* **Brief**:
Below are entries; copy exactly the lines from the one with "intros Ht [I1 I2 I3 I4]. destruct" through the one with "Lemma pool_inv_push limit", both included, and leave out the rest.

(Stored data entries)
*** Begin section ***
(** A task with a permit ends. *)
Lemma pool_inv_end limit s t old :
  tasks s !! t = Some old -> holds_permit old = true ->
  pool_inv limit s -> pool_inv limit (add_permit (end_task t s)).
Proof.
  intros Ht Hp [I1 I2 I3 I4]. split; simpl.
  - pose proof (count_delete holds_permit _ _ old Ht) as H. rewrite Hp in H. lia.
  - pose proof (count_delete has_item _ _ old Ht) as H. lia.
  - apply lock_delete; [|done]. intros E. rewrite E in Ht. by injection Ht as <-.
  - by apply own_delete.
Qed.

Lemma pool_inv_drop limit s t old :
  tasks s !! t = Some old -> pool_inv limit s -> pool_inv limit (drop_task t old s).
Proof.
  intros Ht HI. unfold drop_task. destruct (holds_permit old) eqn:Hp.
  { pose proof (pool_inv_end limit s t old Ht Hp HI). by destruct old. }
  destruct HI as [I1 I2 I3 I4].
  pose proof (count_delete holds_permit _ _ old Ht) as H1. rewrite Hp in H1.
  pose proof (count_delete has_item _ _ old Ht) as H2.
  destruct old; try discriminate Hp; split; simpl; try lia; try (by apply own_delete).
  - apply lock_delete; [congruence|done].
  - by eapply lock_free.
Qed.

(** [clear] starts: by a new task, or by [close] after it closed the semaphore. *)
Lemma pool_inv_clear limit s t :
  (tasks s !! t = None \/ tasks s !! t = Some CloseClear) -> lock s = None ->
  pool_inv limit s -> pool_inv limit (set_task t Clearing (set_lock (Some t) s)).
Proof.
  intros Ht Hl [I1 I2 I3 I4]. rewrite Hl in I3. split; simpl; [| |by apply lock_take|by apply own_none].
  - destruct Ht as [Ht|Ht]; [by rewrite count_insert_fresh|].
    pose proof (count_insert holds_permit _ _ _ Clearing Ht) as H. simpl in H. lia.
  - destruct Ht as [Ht|Ht]; [by rewrite count_insert_fresh|].
    pose proof (count_insert has_item _ _ _ Clearing Ht) as H. simpl in H. lia.
Qed.

Lemma pool_inv_acquire limit s t c n :
  tasks s !! t = None -> available s = S n -> pool_inv limit s ->
  pool_inv limit (mkPool n false (items s) (lock s) (<[t := WantPop c]> (tasks s)) (next_item s)).
Proof.
  intros Ht Ha [I1 I2 I3 I4]. split; simpl.
  - rewrite count_insert_fresh by done. simpl. lia.
  - by rewrite count_insert_fresh.
  - apply lock_keep; [congruence|done|done].
  - by apply own_none.
Qed.

Lemma pool_inv_pop limit s t c :
  tasks s !! t = Some (WantPop c) -> pool_inv limit s ->
  match items s with
  | [] => pool_inv limit (set_task t Initing s)
  | i :: rest => pool_inv limit (set_task t (if c then Checking i else Guard i) (set_items rest s))
  end.
Proof.
  intros Ht [I1 I2 I3 I4]. destruct (items s) as [|i rest] eqn:Ei; split; simpl.
  - pose proof (count_insert holds_permit _ _ _ Initing Ht) as H. simpl in H. lia.
  - pose proof (count_insert has_item _ _ _ Initing Ht) as H. simpl in H.
    pose proof (count_room _ _ _ Ht eq_refl eq_refl). rewrite Ei. simpl. lia.
  - apply lock_keep; [congruence|done|done].
  - rewrite Ei. by apply own_none.
  - pose proof (count_insert holds_permit _ _ _ (if c then Checking i else Guard i) Ht) as H.
    destruct c; simpl in H; lia.
  - pose proof (count_insert has_item _ _ _ (if c then Checking i else Guard i) Ht) as H.
    destruct c; simpl in H, I2; lia.
  - apply lock_keep; [congruence|by destruct c|done].
  - apply (own_pop _ _ _ _ i); [by destruct c|done].
Qed.

Lemma pool_inv_init limit s t :
  tasks s !! t = Some Initing -> pool_inv limit s ->
  pool_inv limit (mkPool (available s) (closed s) (items s) (lock s)
                   (<[t := Guard (next_item s)]> (tasks s)) (S (next_item s))).
Proof.
  intros Ht [I1 I2 I3 I4]. split; simpl.
  - pose proof (count_insert holds_permit _ _ _ (Guard (next_item s)) Ht) as H. simpl in H. lia.
  - pose proof (count_insert has_item _ _ _ (Guard (next_item s)) Ht) as H. simpl in H. lia.
  - apply lock_keep; [congruence|done|done].
  - by apply own_new.
Qed.

Lemma pool_inv_push limit s t i :
  tasks s !! t = Some (ReleaseOpen i) -> pool_inv limit s ->
  pool_inv limit (set_task t Pushed (set_items (items s ++ [i]) s)).
Proof.
  intros Ht [I1 I2 I3 I4]. split; simpl.
  - pose proof (count_insert holds_permit _ _ _ Pushed Ht) as H. simpl in H. lia.
  - pose proof (count_insert has_item _ _ _ Pushed Ht) as H. simpl in H. rewrite length_app. simpl. lia.
  - apply lock_keep; [congruence|done|done].
  - by apply (own_push _ _ _ _ (ReleaseOpen i)).
Qed.

Lemma pool_inv_close limit s t :
  tasks s !! t = None -> pool_inv limit s ->
  pool_inv limit (mkPool (available s) true (items s) (lock s) (<[t := CloseClear]> (tasks s)) (next_item s)).
Proof.
  intros Ht [I1 I2 I3 I4]. split; simpl.
  - by rewrite count_insert_fresh.
  - by rewrite count_insert_fresh.
  - apply lock_keep; [congruence|done|done].
  - by apply own_none.
Qed.

(** After its item was deallocated, [release] ends without one. *)
Lemma pool_inv_gone limit s t old pc :
  tasks s !! t = Some old -> holds_permit old = true -> holds_permit pc = true ->
  has_item pc = false -> pc_item pc = None -> old <> Clearing -> pc <> Clearing ->
  pool_inv limit s -> pool_inv limit (set_task t pc s).
Proof.
  intros Ht Hp Hp' Hi Hi' Hc Hc' [I1 I2 I3 I4]. split; simpl.
  - pose proof (count_insert holds_permit _ _ old pc Ht) as H. rewrite Hp, Hp' in H. lia.
  - pose proof (count_insert has_item _ _ old pc Ht) as H. rewrite Hi in H. lia.
  - apply lock_keep; [congruence|done|done].
  - by apply own_none.
Qed.

Lemma pool_inv_clear_pop limit s i rest :
  reverse (items s) = i :: rest -> pool_inv limit s -> pool_inv limit (set_items (reverse rest) s).
Proof.
  intros Hr [I1 I2 I3 I4].
  assert (items s = reverse rest ++ [i]) as E
    by (rewrite <- (reverse_involutive (items s)), Hr; apply reverse_cons).
  rewrite E in *. split; simpl; [done| |done|].
  - rewrite length_app in I2. lia.
  - by eapply own_pop_back.
Qed.

Lemma pool_inv_clear_end limit s t :
  tasks s !! t = Some Clearing -> pool_inv limit s -> pool_inv limit (set_lock None (end_task t s)).
Proof. intros Ht. apply (pool_inv_drop limit s t Clearing Ht). Qed.

Lemma step_inv limit s t a s' : step s t a = Some s' -> pool_inv limit s -> pool_inv limit s'.
Proof.
  intros Hs HI. destruct a; simpl in Hs; destruct (tasks s !! t) as [pc|] eqn:Ht; try discriminate Hs;
    try (destruct pc; try discriminate Hs).
  all: try (injection Hs as <-).
  all: try (by eapply pool_inv_end).
  all: try (by eapply pool_inv_drop).
  all: try (by eapply pool_inv_set).
  all: try (by eapply pool_inv_gone).
  - destruct (closed s); [done|]. destruct (available s) eqn:Ha; [done|]. injection Hs as <-.
    by apply pool_inv_acquire.
  - pose proof (pool_inv_pop limit s t checked Ht HI) as H. destruct (lock s); [done|].
    destruct (items s); by injection Hs as <-.
  - by apply pool_inv_init.
  - destruct (closed s); by eapply pool_inv_set.
  - destruct (lock s); [done|]. injection Hs as <-. by apply pool_inv_push.
  - destruct (lock s) eqn:Hl; [done|]. injection Hs as <-. apply pool_inv_clear; [by left|done|done].
  - by apply pool_inv_close.
  - destruct (lock s) eqn:Hl; [done|]. injection Hs as <-. apply pool_inv_clear; [by right|done|done].
  - destruct (reverse (items s)) as [|i rest] eqn:Hr; [done|]. injection Hs as <-.
    by eapply pool_inv_clear_pop.
  - destruct (items s); [|done]. injection Hs as <-. by apply pool_inv_clear_end.
  - exact (pool_inv_drop limit s t CloseClear Ht HI).
  - exact (pool_inv_drop limit s t Clearing Ht HI).
Qed.

Lemma reachable_inv limit s : reachable limit s -> pool_inv limit s.
Proof. induction 1 as [|s t a s' _ IH Hs]; [apply pool_inv_new|by eapply step_inv]. Qed.

Lemma run_reachable limit s trace s' : reachable limit s -> run s trace = Some s' -> reachable limit s'.
Proof.
  revert s. induction trace as [|[t a] trace IH]; intros s Hr; simpl; [by intros [= <-]|].
  destruct (step s t a) as [s1|] eqn:E; [|done]. apply IH. by eapply reach_step.
Qed.

(** A closed semaphore stays closed and hands out no permit. *)
Lemma step_closed s t a s' : step s t a = Some s' -> closed s = true ->
  closed s' = true /\ (forall c, a <> Acquire c).
Proof.
  intros Hs Hc. destruct a; simpl in Hs; destruct (tasks s !! t) as [pc|]; try discriminate Hs;
    try (destruct pc; try discriminate Hs); rewrite ?Hc in Hs; try discriminate Hs;
    repeat case_match; simplify_eq/=; try done.
Qed.

(** ** Properties *)

(** C6: the pool never exceeds its limit. In every interleaving of any number
    of tasks, cancellations included, the permits given out and the free ones
    add up to the limit, and the connections the pool accounts for (idle in
    the queue, being opened, checked, used or closed) never exceed it; a
    permit is back as soon as its task ends, so none leaks. *)
Theorem pool_limit (limit : nat) (s : PoolState) (Hr : reachable limit s) :
  available s + count holds_permit (tasks s) = limit /\
  length (items s) + count has_item (tasks s) <= limit /\
  (tasks s = ∅ -> available s = limit).
Proof.
  destruct (reachable_inv limit s Hr) as [I1 I2 _ _]. split_and!; [done|done|].
  intros E. rewrite E in I1. unfold count in I1. rewrite map_filter_empty, map_size_empty in I1. lia.
Qed.

(** C7: a connection has one user. In every reachable state a connection is
    in the queue at most once, is with at most one task, and never in both
    places; and the queue's lock is held by the one task that clears. *)
Theorem pool_exclusive (limit : nat) (s : PoolState) (Hr : reachable limit s) :
  NoDup (items s) /\
  (forall t1 t2 i, tasks s !! t1 = Some (Guard i) -> tasks s !! t2 = Some (Guard i) -> t1 = t2) /\
  (forall t i, tasks s !! t = Some (Guard i) -> i ∉ items s) /\
  (forall t1 t2, tasks s !! t1 = Some Clearing -> tasks s !! t2 = Some Clearing -> t1 = t2).
Proof.
  destruct (reachable_inv limit s Hr) as [_ _ I3 (H1 & H2 & H3 & H4)]. split_and!; [done| | |].
  - intros t1 t2 i Ht1 Ht2. by eapply H4.
  - intros t i Ht. by eapply H3.
  - intros t1 t2 [= Ht1]%I3 [= Ht2]%I3. congruence.
Qed.

(** Closing is final: after [close] no task gets a permit again, whatever
    the others do; a guard released from then on is deallocated, not queued. *)
Lemma pool_close_final (s s' : PoolState) (t : nat) (a : Action)
  (Hc : closed s = true) (Hs : step s t a = Some s') :
  closed s' = true /\ (forall c, a <> Acquire c) /\
  (forall i, tasks s !! t = Some (Guard i) -> a = Release -> tasks s' !! t = Some (ReleaseClosed i)).
Proof.
  destruct (step_closed s t a s' Hs Hc) as [? ?]. split_and!; [done|done|].
  intros i Ht ->. simpl in Hs. rewrite Ht, Hc in Hs. injection Hs as <-. apply lookup_insert_eq.
Qed.

(** [release] looks at the semaphore before it takes the lock, so a
    [close] that runs in between leaves its connection in the queue of a
    closed pool: there is an interleaving, with every task finished, after
    which the pool is closed, no task can reach the queue through it, and a
    connection was never deallocated. *)
Lemma pool_close_race :
  exists trace s, run (ItemPool_new 1) trace = Some s /\
    closed s = true /\ tasks s = ∅ /\ items s = [0].
Proof.
  exists [(0, Acquire false); (0, Pop); (0, InitOk); (0, Release);
          (1, Close); (1, ClearLock); (1, ClearEnd); (0, Push); (0, DropPermit)].
  eexists. split; [vm_compute; reflexivity|]. split_and!; reflexivity.
Qed.

(** ** Witnesses *)

Definition demo_trace : list (nat * Action) :=
  [(0, Acquire true); (0, Pop); (0, InitOk); (1, Acquire false); (0, Release); (0, Push);
   (1, Pop); (0, DropPermit)].

Definition demo_state : PoolState := default (ItemPool_new 2) (run (ItemPool_new 2) demo_trace).

Lemma demo_reachable : reachable 2 demo_state.
Proof. apply (run_reachable 2 (ItemPool_new 2) demo_trace); [constructor|vm_compute; reflexivity]. Qed.

Lemma pool_limit_witness : available demo_state + count holds_permit (tasks demo_state) = 2.
Proof. exact (proj1 (pool_limit 2 demo_state demo_reachable)). Defined.

Lemma pool_exclusive_witness : NoDup (items demo_state).
Proof. exact (proj1 (pool_exclusive 2 demo_state demo_reachable)). Defined.

Lemma pool_close_final_witness :
  exists s', step (mkPool 1 true [] None ∅ 0) 0 Clear = Some s' /\ closed s' = true.
Proof.
  eexists. split; [reflexivity|].
  exact (proj1 (pool_close_final (mkPool 1 true [] None ∅ 0) _ 0 Clear eq_refl eq_refl)).
Defined.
*** End section ***
* **Exercise solution**:
  intros Ht [I1 I2 I3 I4]. destruct (items s) as [|i rest] eqn:Ei; split; simpl.
  - pose proof (count_insert holds_permit _ _ _ Initing Ht) as H. simpl in H. lia.
  - pose proof (count_insert has_item _ _ _ Initing Ht) as H. simpl in H.
    pose proof (count_room _ _ _ Ht eq_refl eq_refl). rewrite Ei. simpl. lia.
  - apply lock_keep; [congruence|done|done].
  - rewrite Ei. by apply own_none.
  - pose proof (count_insert holds_permit _ _ _ (if c then Checking i else Guard i) Ht) as H.
    destruct c; simpl in H; lia.
  - pose proof (count_insert has_item _ _ _ (if c then Checking i else Guard i) Ht) as H.
    destruct c; simpl in H, I2; lia.
  - apply lock_keep; [congruence|by destruct c|done].
  - apply (own_pop _ _ _ _ i); [by destruct c|done].
Qed.

Lemma pool_inv_init limit s t :
  tasks s !! t = Some Initing -> pool_inv limit s ->
  pool_inv limit (mkPool (available s) (closed s) (items s) (lock s)
                   (<[t := Guard (next_item s)]> (tasks s)) (S (next_item s))).
Proof.
  intros Ht [I1 I2 I3 I4]. split; simpl.
  - pose proof (count_insert holds_permit _ _ _ (Guard (next_item s)) Ht) as H. simpl in H. lia.
  - pose proof (count_insert has_item _ _ _ (Guard (next_item s)) Ht) as H. simpl in H. lia.
  - apply lock_keep; [congruence|done|done].
  - by apply own_new.
Qed.

Lemma pool_inv_push limit s t i :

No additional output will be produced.